Collected data entries

(* ===== verification/Gateway.v ===== *)
(** Model of [mini-business-infra/src/gateway_routing.c]: routes, upstreams and their
    selection, rate limiting by client, forwarding with retries and behind a circuit
    breaker ([InfraBreaker]).

    [rand()] and [time(NULL)] are arguments.  Variables that are static in the code,
    and so shared by all gateways, are [statics].  The callbacks are functions on the
    request or response and do not touch the gateway.  Weights and counts are taken
    not to overflow; allocation succeeds.  [None] stands for an access out of bounds. *)

From S2P Require Import Prelude Bytes InfraBreaker.

Definition GW_MAX_PATH_LEN : nat := 256.
Definition GW_MAX_SERVICE_LEN : nat := 64.
Definition GW_MAX_RULES : nat := Z.to_nat 1024.
#[global] Arguments GW_MAX_RULES : simpl never.
Definition GW_DEFAULT_RATE_LIMIT : Z := 1000.

Inductive gw_http_method_t := GW_METHOD_GET | GW_METHOD_POST | GW_METHOD_PUT | GW_METHOD_DELETE | GW_METHOD_ANY.
#[export] Instance gw_method_eq_dec : EqDecision gw_http_method_t.
Proof. solve_decision. Defined.
Inductive gw_lb_algorithm_t := GW_LB_ROUND_ROBIN | GW_LB_WEIGHTED | GW_LB_LEAST_CONN.
Record gw_route_rule_t := mk_rule {
  r_method : gw_http_method_t; r_path : list Z; service_name : list Z; upstream_url : list Z; strip_prefix : Z; auth_required : bool;
  rate_limit_per_sec : Z; priority : Z; enabled : bool; r_timeout_ms : Z;
}.
Record gw_upstream_t := mk_upstream { host : list Z; port : Z; weight : Z; max_connections : Z; active_connections : Z; healthy : bool }.
Record gw_request_t := mk_request { q_method : gw_http_method_t; q_path : list Z; q_headers : list (list Z * list Z); q_body : list Z; client_ip : list Z }.
(** [body] has [body_len] bytes. *)
Record gw_response_t := mk_response { status_code : Z; p_headers : list (list Z * list Z); body : list Z }.
Record gw_rl_bucket_t := mk_bucket { reset_at : Z; tokens : Z; max_tokens : Z }.
Record gw_rl_entry_t := mk_rl { rl_path : list Z; rl_buckets : list gw_rl_bucket_t; rate_limit : Z }.
(** [upstreams]: each service's name and its upstreams. *)
Record gw_gateway := mk_gateway {
  routes : list gw_route_rule_t; upstreams : list (list Z * list gw_upstream_t); auth_fn : option (gw_request_t -> Z * gw_request_t);
  transform_req : option (gw_request_t -> gw_request_t); transform_resp : option (gw_response_t -> gw_response_t); rate_limiters : list gw_rl_entry_t;
}.
Record gw_route_stats_t := mk_route_stats { s_path : list Z; request_count : Z; error_count : Z; total_latency_us : Z; last_request_time : Z }.
(** [rr] counts round robin selections, [current_weights] has 1024 elements. *)
Record statics := mk_statics { rr : Z; current_weights : list Z; gw_route_stats : list gw_route_stats_t }.
Definition initial_statics : statics := mk_statics 0 (replicate GW_MAX_RULES 0) [].

Definition gw_gateway_create : gw_gateway := mk_gateway [] [] None None None [].

(** ** Routes *)

Definition service_idx (g : gw_gateway) (name : list Z) : option nat := find_idx (fun s => bool_decide (s.1 = name)) (upstreams g).
Definition gw_route_add (g : gw_gateway) (rule : gw_route_rule_t) : option (Z * gw_gateway) :=
  if (GW_MAX_RULES <=? length (routes g))%nat then Some (-1, g)
  else
    let g := g <| routes ::= fun l => l ++ [rule] |> in
    match service_idx g (service_name rule) with
    | Some _ => Some (0, g)
    | None =>
        if (GW_MAX_RULES <=? length (upstreams g))%nat then None
        else Some (0, g <| upstreams ::= fun l => l ++ [(truncated GW_MAX_SERVICE_LEN (service_name rule), [])] |>)
    end.
Definition gw_route_remove (g : gw_gateway) (m : gw_http_method_t) (path : list Z) : Z * gw_gateway :=
  match find_idx (fun r => (bool_decide (r_method r = m) || bool_decide (r_method r = GW_METHOD_ANY)) && bool_decide (r_path r = path)) (routes g) with
  | Some i => (0, g <| routes ::= delete i |>)
  | None => (-1, g)
  end.
Definition gw_route_update (g : gw_gateway) (rule : gw_route_rule_t) : option (Z * gw_gateway) :=
  match find_idx (fun r => bool_decide (r_path r = r_path rule) && bool_decide (r_method r = r_method rule)) (routes g) with
  | Some i => Some (0, g <| routes ::= <[i := rule]> |>)
  | None => gw_route_add g rule
  end.
(** As far as the shorter of the two goes. *)
Definition path_matches (route path : list Z) : bool :=
  let n := Nat.min (length route) (length path) in bool_decide (take n route = take n path).
Definition route_applies (m : gw_http_method_t) (path : list Z) (r : gw_route_rule_t) : bool :=
  enabled r && (bool_decide (m = GW_METHOD_ANY) || bool_decide (r_method r = GW_METHOD_ANY) || bool_decide (r_method r = m)) && path_matches (r_path r) path.
Definition better (m : gw_http_method_t) (path : list Z) (best : option gw_route_rule_t) (r : gw_route_rule_t) : option gw_route_rule_t :=
  if route_applies m path r && (from_option priority (-1) best <? priority r) then Some r else best.
Definition gw_route_find (g : gw_gateway) (m : gw_http_method_t) (path : list Z) : option gw_route_rule_t := foldl (better m path) None (routes g).
Definition gw_route_list (g : gw_gateway) : list gw_route_rule_t := take GW_MAX_RULES (routes g).

(** ** Upstreams *)

Definition gw_upstream_add (g : gw_gateway) (name : list Z) (u : gw_upstream_t) : Z * gw_gateway :=
  match service_idx g name with
  | Some i => (0, g <| upstreams ::= alter (fun s => (s.1, s.2 ++ [u <| healthy := true |>])) i |>)
  | None => (-1, g)
  end.
Definition gw_upstream_remove (g : gw_gateway) (name h : list Z) (p : Z) : Z * gw_gateway :=
  match service_idx g name with
  | Some i =>
      match upstreams g !! i with
      | Some (_, us) =>
          match find_idx (fun u => bool_decide (host u = h) && (port u =? p)) us with
          | Some j => (0, g <| upstreams ::= alter (fun s => (s.1, delete j s.2)) i |>)
          | None => (-1, g)
          end
      | None => (-1, g)
      end
  | None => (-1, g)
  end.
Definition service_upstreams (g : gw_gateway) (name : list Z) : list gw_upstream_t :=
  match service_idx g name ≫= (upstreams g !!.) with Some (_, us) => us | None => [] end.

Definition total_weight (us : list gw_upstream_t) : Z := foldr (fun u n => (if healthy u then weight u else 0) + n) 0 us.
(** The first healthy one whose share of [0, total) holds [r]. *)
Fixpoint pick_weighted (us : list gw_upstream_t) (r cumulative : Z) : option gw_upstream_t :=
  match us with
  | [] => None
  | u :: us' =>
      if healthy u then let c := cumulative + weight u in if r <? c then Some u else pick_weighted us' r c
      else pick_weighted us' r cumulative
  end.
Definition less_busy (best : option gw_upstream_t * Z) (u : gw_upstream_t) : option gw_upstream_t * Z :=
  if healthy u && (active_connections u <? best.2) then (Some u, active_connections u) else best.
(** The first healthy one from [start] on, around. *)
Definition round_robin (us : list gw_upstream_t) (start : nat) : option (nat * gw_upstream_t) :=
  let n := length us in
  i ← find_idx (fun i => from_option healthy false (us !! ((start + i) mod n)%nat)) (seq 0 n);
  let idx := ((start + i) mod n)%nat in u ← us !! idx; Some (idx, u).
Definition gw_upstream_select (g : gw_gateway) (name : list Z) (algorithm : gw_lb_algorithm_t) (rand : Z) (st : statics) : option gw_upstream_t * statics :=
  match service_upstreams g name with
  | [] => (None, st)
  | us =>
      match algorithm with
      | GW_LB_WEIGHTED => (if total_weight us =? 0 then None else pick_weighted us (Z.rem rand (total_weight us)) 0, st)
      | GW_LB_LEAST_CONN => ((foldl less_busy (None, 0x7fffffff) us).1, st)
      | GW_LB_ROUND_ROBIN =>
          match round_robin us (Z.to_nat (rr st mod Z.of_nat (length us))) with
          | Some (idx, u) => (Some u, st <| rr := Z.of_nat idx + 1 |>)
          | None => (None, st)
          end
      end
  end.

Assignment: What the task asks for is a word-for-word repeat of the lines above, from the first through the one containing "[rand()] and [time(NULL)]".

Task solution:
(* ===== verification/Gateway.v ===== *)
(** Model of [mini-business-infra/src/gateway_routing.c]: routes, upstreams and their
    selection, rate limiting by client, forwarding with retries and behind a circuit
    breaker ([InfraBreaker]).

    [rand()] and [time(NULL)] are arguments.  Variables that are static in the code,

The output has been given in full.